Chairperson: (2017–present) Mr Todd Bridges (US)

===Maritime===
The Maritime Navigation Commission (MarCom) is responsible for dealing with maritime ports and seaways issues of interest to PIANC. MarCom co-operates with other Commissions when issues can be seen to have a broader perspective, for example when they also have an environmental or inland impact. MarCom also co-operates and communicates with other international organisations such as IMO, IAPH, WODA, etc.
Chairperson: (...-2019) Mr Francisco Esteban Lefler (ES)
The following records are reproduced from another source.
Lemma X6_Valid_error_text_witness :
  StandardClaims_Valid (clock 100) (sampleClaims 50 0 300)
    = Some (StandardClaims_Valid_vErr (clock 100) (sampleClaims 50 0 300)) /\
  ValidationError_Error (fun _ => "cause"%string)
    (StandardClaims_Valid_vErr (clock 100) (sampleClaims 50 0 300)) = "cause"%string.
Proof.
  split; [reflexivity|].
  apply (proj2 (proj2 (X6_Valid_error_text (fun _ => "cause"%string) (clock 100)
                         (sampleClaims 50 0 300) _ eq_refl))).
Defined.

(** ** More on the HMAC signing method *)

Section HMACFurther.
Variable Available : crypto_Hash -> bool.
Variable hmac_Sum : crypto_Hash -> list byte -> list byte -> list byte.

(** X7.  When the hash of the method is not available, [Sign] with a
    byte-slice key fails with [ErrHashUnavailable], and [Verify] never
    succeeds: it returns the decoder's error for a signature text that
    does not decode and [ErrHashUnavailable] otherwise, also for the text
    that would match. *)
Theorem X7_hash_unavailable (m : SigningMethodHMAC) (s sig : string) (k : list byte) :
  Available (Hash m) = false ->
  HMAC_Sign Available hmac_Sum m s (IfaceBytes k)
    = (EmptyString, Some ErrHashUnavailable) /\
  HMAC_Verify Available hmac_Sum m s sig (IfaceBytes k)
    = match snd (DecodeSegment sig) with
      | Some e => Some e
      | None => Some ErrHashUnavailable
      end /\
  HMAC_Verify Available hmac_Sum m s sig (IfaceBytes k) <> None.
Proof.
  intros Ha. unfold HMAC_Sign, HMAC_Verify. rewrite Ha. cbn [negb].
  split; [reflexivity|].
  destruct (DecodeSegment sig) as [d [e|]]; cbn [snd]; split;
    try reflexivity; discriminate.
Qed.

(** X8.  With the hash available, a signature made by [Sign] for the
    message [s] and key [k] is accepted by [Verify] for a message [s']
    and key [k'] exactly when the two MACs are equal, and is rejected
    with [ErrSignatureInvalid] otherwise. *)
Theorem X8_Verify_other_key_or_message
    (m : SigningMethodHMAC) (s s' : string) (k k' : list byte) :
  Available (Hash m) = true ->
  let sig := fst (HMAC_Sign Available hmac_Sum m s (IfaceBytes k)) in
  (HMAC_Verify Available hmac_Sum m s' sig (IfaceBytes k') = None <->
   hmac_Sum (Hash m) k (bytes s) = hmac_Sum (Hash m) k' (bytes s')) /\
  (hmac_Sum (Hash m) k (bytes s) <> hmac_Sum (Hash m) k' (bytes s') ->
   HMAC_Verify Available hmac_Sum m s' sig (IfaceBytes k')
     = Some ErrSignatureInvalid).
Proof.
  intros Ha. cbv zeta. unfold HMAC_Sign at 1 2. rewrite Ha. cbn [negb fst].
  rewrite Verify_bytes by exact Ha. rewrite DecodeSegment_EncodeSegment.
  destruct (list_eq_dec Byte.byte_eq_dec _ _) as [E|E]; split;
    try tauto; try (split; congruence); intros; congruence.
Qed.
End HMACFurther.

Lemma X7_hash_unavailable_witness :
  (fun _ : crypto_Hash => false) (Hash SigningMethodHS384) = false /\
  HMAC_Verify (fun _ => false) concat_mac SigningMethodHS384 "a.b"
    (EncodeSegment (concat_mac (Hash SigningMethodHS384) [x6b] (bytes "a.b")))
    (IfaceBytes [x6b]) = Some ErrHashUnavailable.
Proof.
  split; [reflexivity|].
  exact (proj1 (proj2 (X7_hash_unavailable (fun _ => false) concat_mac
           SigningMethodHS384 "a.b"
           (EncodeSegment (concat_mac (Hash SigningMethodHS384) [x6b] (bytes "a.b")))
           [x6b] eq_refl))).
Defined.

Lemma X8_Verify_other_key_or_message_witness :
  all_available (Hash SigningMethodHS256) = true /\
  concat_mac (Hash SigningMethodHS256) [x6b] (bytes "a.b")
    <> concat_mac (Hash SigningMethodHS256) [x6c] (bytes "a.b") /\
  HMAC_Verify all_available concat_mac SigningMethodHS256 "a.b"
    (fst (HMAC_Sign all_available concat_mac SigningMethodHS256 "a.b"
            (IfaceBytes [x6b])))
    (IfaceBytes [x6c]) = Some ErrSignatureInvalid.
Proof.
  split; [reflexivity|]. split; [discriminate|].
  apply (proj2 (X8_Verify_other_key_or_message all_available concat_mac
                  SigningMethodHS256 "a.b" "a.b" [x6b] [x6c] eq_refl)).
  discriminate.
Defined.

(** ** More on the segment codec *)

(** X9.  [EncodeSegment] is injective: two byte sequences with the same
    encoding are equal. *)
Theorem X9_EncodeSegment_injective (a b : list byte) :
  EncodeSegment a = EncodeSegment b -> a = b.
Proof.
  intros H.
  pose proof (DecodeSegment_EncodeSegment a) as Da.
  pose proof (DecodeSegment_EncodeSegment b) as Db.
  rewrite H in Da. congruence.
Qed.

Lemma X9_EncodeSegment_injective_witness :
  EncodeSegment [x41] = EncodeSegment (bytes "A") /\ [x41] = bytes "A".
Proof.
  split; [reflexivity|].
  apply (X9_EncodeSegment_injective [x41] (bytes "A")). reflexivity.
Defined.

Lemma Encode_RawURL_length (b : list byte) :
  Z.of_nat (List.length (base64.Encode RawURL b))
  = (4 * Z.of_nat (List.length b) + 2) / 3.
Proof.
  induction b as [| b0 | b0 b1 | b0 b1 b2 l IH] using list_ind3;
    try reflexivity.
  cbn [base64.Encode List.length].
  replace (Z.of_nat (S (S (S (S (List.length (base64.Encode RawURL l)))))))
    with (Z.of_nat (List.length (base64.Encode RawURL l)) + 4) by lia.
  rewrite IH.
  replace (4 * Z.of_nat (S (S (S (List.length l)))) + 2)
    with (4 * Z.of_nat (List.length l) + 2 + 4 * 3) by lia.
  rewrite Z.div_add by lia. reflexivity.
Qed.

Lemma bytes_EncodeSegment (b : list byte) :
  bytes (EncodeSegment b) = base64.Encode RawURL b.
Proof. rewrite EncodeSegment_RawURL. apply bytes_gostring. Qed.

(** X10.  The encoding of [n] bytes has [ceil(4n/3)] characters, all of
    them among the 64 characters of the URL-safe alphabet. *)
Theorem X10_EncodeSegment_shape (b : list byte) :
  len (EncodeSegment b) = (4 * Z.of_nat (List.length b) + 2) / 3 /\
  Forall (fun c => inAlphabet c = true) (bytes (EncodeSegment b)).
Proof.
  split.
  - unfold len. rewrite EncodeSegment_RawURL, length_gostring.
    apply Encode_RawURL_length.
  - rewrite bytes_EncodeSegment. apply Encode_RawURL_alphabet.
Qed.

Lemma padCount_pos (b : list byte) :
  Z.of_nat (List.length b) mod 3 <> 0 -> (0 < padCount b)%nat.
Proof.
  induction b as [| b0 | b0 b1 | b0 b1 b2 l IH] using list_ind3; intros H.
  - exfalso. apply H. reflexivity.
  - cbn. lia.
  - cbn. lia.
  - cbn [padCount]. apply IH.
    cbn [List.length] in H.
    replace (Z.of_nat (S (S (S (List.length l)))))
      with (Z.of_nat (List.length l) + 1 * 3) in H by lia.
    rewrite Z.mod_add in H by lia. exact H.
Qed.

Lemma DecodeSegment_padded (b : list byte) :
  DecodeSegment (base64.EncodeToString URL b) = (b, None).
Proof.
  rewrite DecodeSegment_Decode. unfold base64.EncodeToString.
  rewrite bytes_gostring, Encode_length, Nat2Z.inj_mul.
  change (Z.of_nat 4) with 4. rewrite Z.mul_comm, Z.mod_mul by lia.
  cbv zeta. cbn [Z.ltb Z.compare]. apply Decode_Encode.
Qed.

Lemma padded_differs (b : list byte) :
  Z.of_nat (List.length b) mod 3 <> 0 ->
  base64.EncodeToString URL b <> EncodeSegment b.
Proof.
  intros H E. apply (f_equal String.length) in E.
  unfold base64.EncodeToString in E.
  rewrite EncodeSegment_RawURL, !length_gostring, Encode_padding in E.
  rewrite length_app, repeat_length in E.
  pose proof (padCount_pos b H). lia.
Qed.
===Recreational Navigation===
The Recreational Navigation Commission (RecCom) has been established to deal with aspects directly related to sport and recreational navigation, to develop aids for this kind of navigation and facilitate its integration among the other types of navigation (commercial and fishing). RecCom works closely together with other organisations such as the International Council of Marine Industry Associations (ICOMIA).
RecCom is composed by experts coming from all the continents and manages working groups that develop the technical reports and guidelines. The Commission is responsible for the PIANC Marina Excellence Design "Jack Nichol" Award. The Commission started also the PIANC Marina Designer Training Program (MDTP), with the aim of organizing specific courses for marina design.
Chairperson: (2017–present) Mr Esteban L. Biondi (AR) - (2009-2017) Mr Elio Ciralli (IT) - (2005-2009) Mr Marcello Conti (IT) - (1994-2005) Mr Caes Van der Wildt (NL) - (1982-1994) Mr P. Hofmann Frisch (DE).

===Awards===
PIANC established and manage, through the Technical Commissions, the following international awards:
- PIANC De Paepe-Willems Award
- PIANC Marina Excellence Design "Jack Nichol" Award (MEDA)
- PIANC YP Award
- PIANC Working with Nature Award
The different PIANC awards have specific rules and regulations.